Required work
Give only the number of lines in the records that contain the word "mask".
*** Provided records Section Begins ***
(** ** The example scene honours the contracts *)

Lemma well_separated_snoc d (acc : list Point) p :
  well_separated d (Some <$> acc) →
  forallb (λ q, negb (Toy.near d p q)) acc = true →
  well_separated d (Some <$> (acc ++ [p])).
Proof.
  intros Hsep Hall i j p1 p2 Hne Hi Hj.
  apply list_lookup_fmap_Some in Hi as (p1' & [= <-] & Hi).
  apply list_lookup_fmap_Some in Hj as (p2' & [= <-] & Hj).
  assert (Hfar : ∀ q, q ∈ acc →
            closer_than d p q = false ∧ closer_than d q p = false).
  { intros q Hq. rewrite forallb_forall in Hall.
    specialize (Hall q (proj1 (list_elem_of_In _ _) Hq)).
    apply negb_true_iff, orb_false_iff in Hall. done. }
  apply lookup_app_Some in Hi as [Hi|[Hli Hi]];
    apply lookup_app_Some in Hj as [Hj|[Hlj Hj]].
  - apply (Hsep i j); [done|..]; by rewrite list_lookup_fmap, ?Hi, ?Hj.
  - apply list_lookup_singleton_Some in Hj as [_ <-].
    apply Hfar. by eapply list_elem_of_lookup_2.
  - apply list_lookup_singleton_Some in Hi as [_ <-].
    apply Hfar. by eapply list_elem_of_lookup_2.
  - apply list_lookup_singleton_Some in Hi as [Hi _].
    apply list_lookup_singleton_Some in Hj as [Hj _]. lia.
Qed.

Lemma select_separated d cands :
  ∀ acc, well_separated d (Some <$> acc) →
         well_separated d (Some <$> Toy.select d cands acc).
Proof.
  induction cands as [|p cands IH]; intros acc Hsep; simpl; [done|].
  destruct (forallb _ acc) eqn:Hall; [|by apply IH].
  apply IH. by apply well_separated_snoc.
Qed.

Lemma Toy_detect_spacing st : detector_spacing (cv := Toy.cv st).
Proof.
  intros frame mask prm pts. simpl. unfold Toy.detect.
  pose proof (select_separated (minDistance prm)
                (List.filter (Toy.eligible mask) (Toy.corners frame)) [])
    as Hsel.
  destruct (Toy.select _ _ _) as [|p ps]; [done|].
  intros [= <-]. apply Hsel. intros i j p1 p2 _ Hi. by destruct i.
Qed.

(** ** Runs of the example scene *)

(** A round-trip error of exactly one pixel fails the test, and so does a
    NaN. *)
Example error_of_one_pixel_fails :
  below_threshold (error_term_of (Toy.pt 10 10) (Toy.pt 10 11)) = false ∧
  below_threshold (error_term_of (Toy.pt 10 10) (Toy.pt 10 10)) = true ∧
  below_threshold
    (error_term_of (Toy.pt 10 10) (SpecFloat.S754_nan, F32.of_Z 10)) = false.
Proof. repeat split; reflexivity. Qed.

(** [numpy.int32] truncates toward zero, and raises on NaN and on
    3000000000, which is beyond the int32 range. *)
Example np_int32_truncates :
  np_int32 (SpecFloat.S754_finite false 3 (-1),
            SpecFloat.S754_finite true 3 (-1)) = Some (1, -1) ∧
  np_int32 (SpecFloat.S754_nan, F32.of_Z 10) = None ∧
  np_int32 (F32.of_Z 3000000000, F32.of_Z 10) = None.
Proof. repeat split; reflexivity. Qed.

(** The first frame seeds both corners; in the second the camera has
    moved by one pixel and the right corner is occluded: its track is
    dropped and its list object keeps its single point. *)
Example occluded_track_is_dropped :
  let self := Toy.after true [Toy.two_corners] in
  let self' := Toy.extended true Toy.occluding self in
  contents self = [Some [Toy.pt 10 10]; Some [Toy.pt 30 10]] ∧
  back_tracking (cv := Toy.cv true) Toy.two_corners Toy.occluding
    [Toy.pt 10 10; Toy.pt 30 10]
    = ([Toy.pt 11 10; Toy.pt 31 10], [true; false]) ∧
  tracks self' = [0%nat] ∧
  heap self' = [[Toy.pt 10 10; Toy.pt 11 10]; [Toy.pt 30 10]].
Proof. repeat split; reflexivity. Qed.

(** With a flow that reports every point lost, the track is extended all
    the same. *)
Example lost_track_is_extended :
  let fr := Toy.frame [Toy.pt 10 10] 0 [] in
  (@calcOpticalFlowPyrLK _ (Toy.cv false) fr fr [Toy.pt 10 10] LK_PARAMS).1.2
    = [false] ∧
  contents (Toy.extended false fr (Toy.after false [fr]))
    = [Some [Toy.pt 10 10; Toy.pt 10 10]].
Proof. split; reflexivity. Qed.

(** The sixth frame of the still scene seeds (16, 10) next to the live
    track at (10, 10). *)
Example sixth_frame_seeds_nearby :
  let self := Toy.extended true Toy.second_corner (Toy.after true Toy.still) in
  frame_idx self = 5 ∧
  newest_points (Toy.seeded true Toy.second_corner self)
    = [Some (Toy.pt 10 10); Some (Toy.pt 16 10)] ∧
  closer_than 7 (Toy.pt 10 10) (Toy.pt 16 10) = true.
Proof. repeat split; reflexivity. Qed.

(** After ten frames of panning the track is full; the eleventh drops
    its oldest point. *)
Example eleventh_frame_trims :
  contents (Toy.after true (Toy.panning 9))
    = [Some ((λ x, Toy.pt x 10) <$> [10; 11; 12; 13; 14; 15; 16; 17; 18; 19])] ∧
  contents (Toy.after true (Toy.panning 10))
    = [Some ((λ x, Toy.pt x 10) <$> [11; 12; 13; 14; 15; 16; 17; 18; 19; 20])].
Proof. split; reflexivity. Qed.

(** * The claims *)

(** ** Retention of a track *)

(** Claim C1, as stated, fails: with a flow estimator that reports every
    point lost (status 0) and leaves it where it is, the track seeded in
    the first frame is retained by the extension pass of the second. *)
Lemma lost_points_are_retained :
  ¬ (∀ (image : Type) (cv : CV image) frame (self self' : Tracker image)
       img_old points_pld i l,
       wf self → prev_gray self = Some img_old →
       latest_points self = Some points_pld →
       update_tracks frame self = Some self' →
       tracks self !! i = Some l → l ∈ tracks self' →
       (calcOpticalFlowPyrLK img_old frame points_pld LK_PARAMS).1.2 !! i
         = Some true).
Proof.
  intros Hclaim.
  pose (fr := Toy.frame [Toy.pt 10 10] 0 []).
  specialize (Hclaim Toy.Scene (Toy.cv false) fr (Toy.after false [fr])
                (Toy.extended false fr (Toy.after false [fr]))
                fr [Toy.pt 10 10] 0%nat 0%nat).
  assert (Hlost : [false] !! 0%nat = Some true); [|done].
  apply Hclaim.
  - apply (run_frames_wf (cv := Toy.cv false) [fr]). reflexivity.
  - reflexivity.
  - reflexivity.
  - reflexivity.
  - reflexivity.
  - vm_compute. left.
Qed.

(** Claim C1, amended: a track is retained, with the new point appended,
    exactly when the larger per-axis absolute difference between its
    source point and the backward-inferred source point is below 1 in
    float32 arithmetic; the status flags of the two flow steps are not
    consulted. *)
Theorem retained_iff_round_trip_below_one {image : Type} {cv : CV image}
    frame (self self' : Tracker image) img_old points_pld i l :
  wf self → prev_gray self = Some img_old →
  latest_points self = Some points_pld →
  update_tracks frame self = Some self' →
  tracks self !! i = Some l →
  let points_new :=
    (calcOpticalFlowPyrLK img_old frame points_pld LK_PARAMS).1.1 in
  let points_old_inferred :=
    (calcOpticalFlowPyrLK frame img_old points_new LK_PARAMS).1.1 in
  ∃ p_old p_new p_inferred,
    latest (heap self) l = Some p_old ∧
    points_pld !! i = Some p_old ∧
    points_new !! i = Some p_new ∧
    points_old_inferred !! i = Some p_inferred ∧
    (l ∈ tracks self' ↔
     F32.ltb (error_term_of p_old p_inferred) F32.one = true) ∧
    (l ∈ tracks self' → latest (heap self') l = Some p_new).
Proof.
  intros Hwf Hprev Hpld Hrun Hl points_new points_old_inferred.
  destruct (latest_points_lookup self points_pld i l Hpld Hl)
    as (track & p_old & Htrack & Hlast & Hp).
  pose proof (latest_points_length self points_pld Hpld) as Hlen.
  assert (Hi : (i < length points_pld)%nat).
  { rewrite Hlen. by eapply lookup_lt_Some. }
  pose proof (update_tracks_nonempty _ _ _ _ Hrun Hpld) as Hne.
  destruct (lookup_lt_is_Some_2 points_new i) as [p_new Hnew].
  { unfold points_new. by rewrite calcOpticalFlowPyrLK_rows. }
  destruct (lookup_lt_is_Some_2 points_old_inferred i) as [p_inf Hinf].
  { unfold points_old_inferred, points_new.
    rewrite calcOpticalFlowPyrLK_rows by (by apply flow_nonempty).
    by rewrite calcOpticalFlowPyrLK_rows. }
  exists p_old, p_new, p_inf.
  assert (Hbt : back_tracking img_old frame points_pld =
            (points_new, below_threshold <$>
               zip_with error_term_of points_pld points_old_inferred))
    by apply back_tracking_eq.
  destruct (update_tracks_inv _ _ _ _ _ _ _ Hwf Hprev Hpld Hbt Hrun)
    as (_ & _ & _ & _ & _ & _ & Hkeep & Hgood & _).
  assert (Hverdict :
            (below_threshold <$>
               zip_with error_term_of points_pld points_old_inferred) !! i =
            Some (below_threshold (error_term_of p_old p_inf))).
  { apply (back_tracking_verdict _ _ _ _ _ _ _ Hbt). eauto. }
  assert (Hiff : l ∈ tracks self' ↔
                 F32.ltb (error_term_of p_old p_inf) F32.one = true).
  { rewrite (Hkeep i l Hl). rewrite Hverdict. split.
    - intros (xy & _ & [= Hg]). done.
    - intros Hg. exists p_new. split; [done|].
      unfold below_threshold. by rewrite Hg. }
  repeat split; try done; try apply Hiff.
  - unfold latest. by rewrite Htrack.
  - intros Hin. apply Hiff in Hin.
    destruct (Hgood i l p_new Hl Hnew) as (track' & Htrack0 & Htrack').
    { rewrite Hverdict. unfold below_threshold. by rewrite Hin. }
    assert (track' = track) as -> by congruence.
    unfold latest. rewrite Htrack'. simpl.
    rewrite append_trim_drop; [apply last_snoc|].
    intros ->. done.
Qed.

Lemma retained_iff_round_trip_below_one_witness :
  ∃ p_old p_new p_inferred,
    latest (heap (Toy.after true [Toy.two_corners])) 0%nat = Some p_old ∧
    [Toy.pt 10 10; Toy.pt 30 10] !! 0%nat = Some p_old ∧
    [Toy.pt 11 10; Toy.pt 31 10] !! 0%nat = Some p_new ∧
    [Toy.pt 10 10; Toy.pt 33 10] !! 0%nat = Some p_inferred ∧
    (0%nat ∈ tracks (Toy.extended true Toy.occluding
                      (Toy.after true [Toy.two_corners])) ↔
     F32.ltb (error_term_of p_old p_inferred) F32.one = true) ∧
    (0%nat ∈ tracks (Toy.extended true Toy.occluding
                      (Toy.after true [Toy.two_corners])) →
     latest (heap (Toy.extended true Toy.occluding
                     (Toy.after true [Toy.two_corners]))) 0%nat
       = Some p_new).
Proof.
  apply (retained_iff_round_trip_below_one (cv := Toy.cv true)
           Toy.occluding (Toy.after true [Toy.two_corners])
           (Toy.extended true Toy.occluding (Toy.after true [Toy.two_corners]))
           Toy.two_corners [Toy.pt 10 10; Toy.pt 30 10] 0%nat 0%nat).
  - apply (run_frames_wf (cv := Toy.cv true) [Toy.two_corners]). reflexivity.
  - reflexivity.
  - reflexivity.
  - reflexivity.
  - reflexivity.
Defined.

(** ** Separation after seeding *)

Lemma newest_points_foldl_seed {image : Type} (self : Tracker image) pts :
  drop (length (tracks self)) (newest_points (foldl seed self pts)) =
  Some <$> pts.
Proof.
  destruct (foldl_seed pts self) as (Htr & Hh & _).
  unfold newest_points. rewrite Htr, Hh, fmap_app, drop_app_length'
    by (by rewrite length_fmap).
  apply list_eq. intros k. rewrite !list_lookup_fmap.
  destruct (pts !! k) as [p|] eqn:Hp; simpl.
  - rewrite (lookup_seq_lt _ _ _ (lookup_lt_Some _ _ _ Hp)). simpl.
    unfold latest. rewrite lookup_app_r by lia.
    replace (length (heap self) + k - length (heap self))%nat with k by lia.
    by rewrite list_lookup_fmap, Hp.
  - apply lookup_ge_None in Hp. by rewrite lookup_seq_ge.
Qed.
*** Provided records Section Ends ***
Task output
2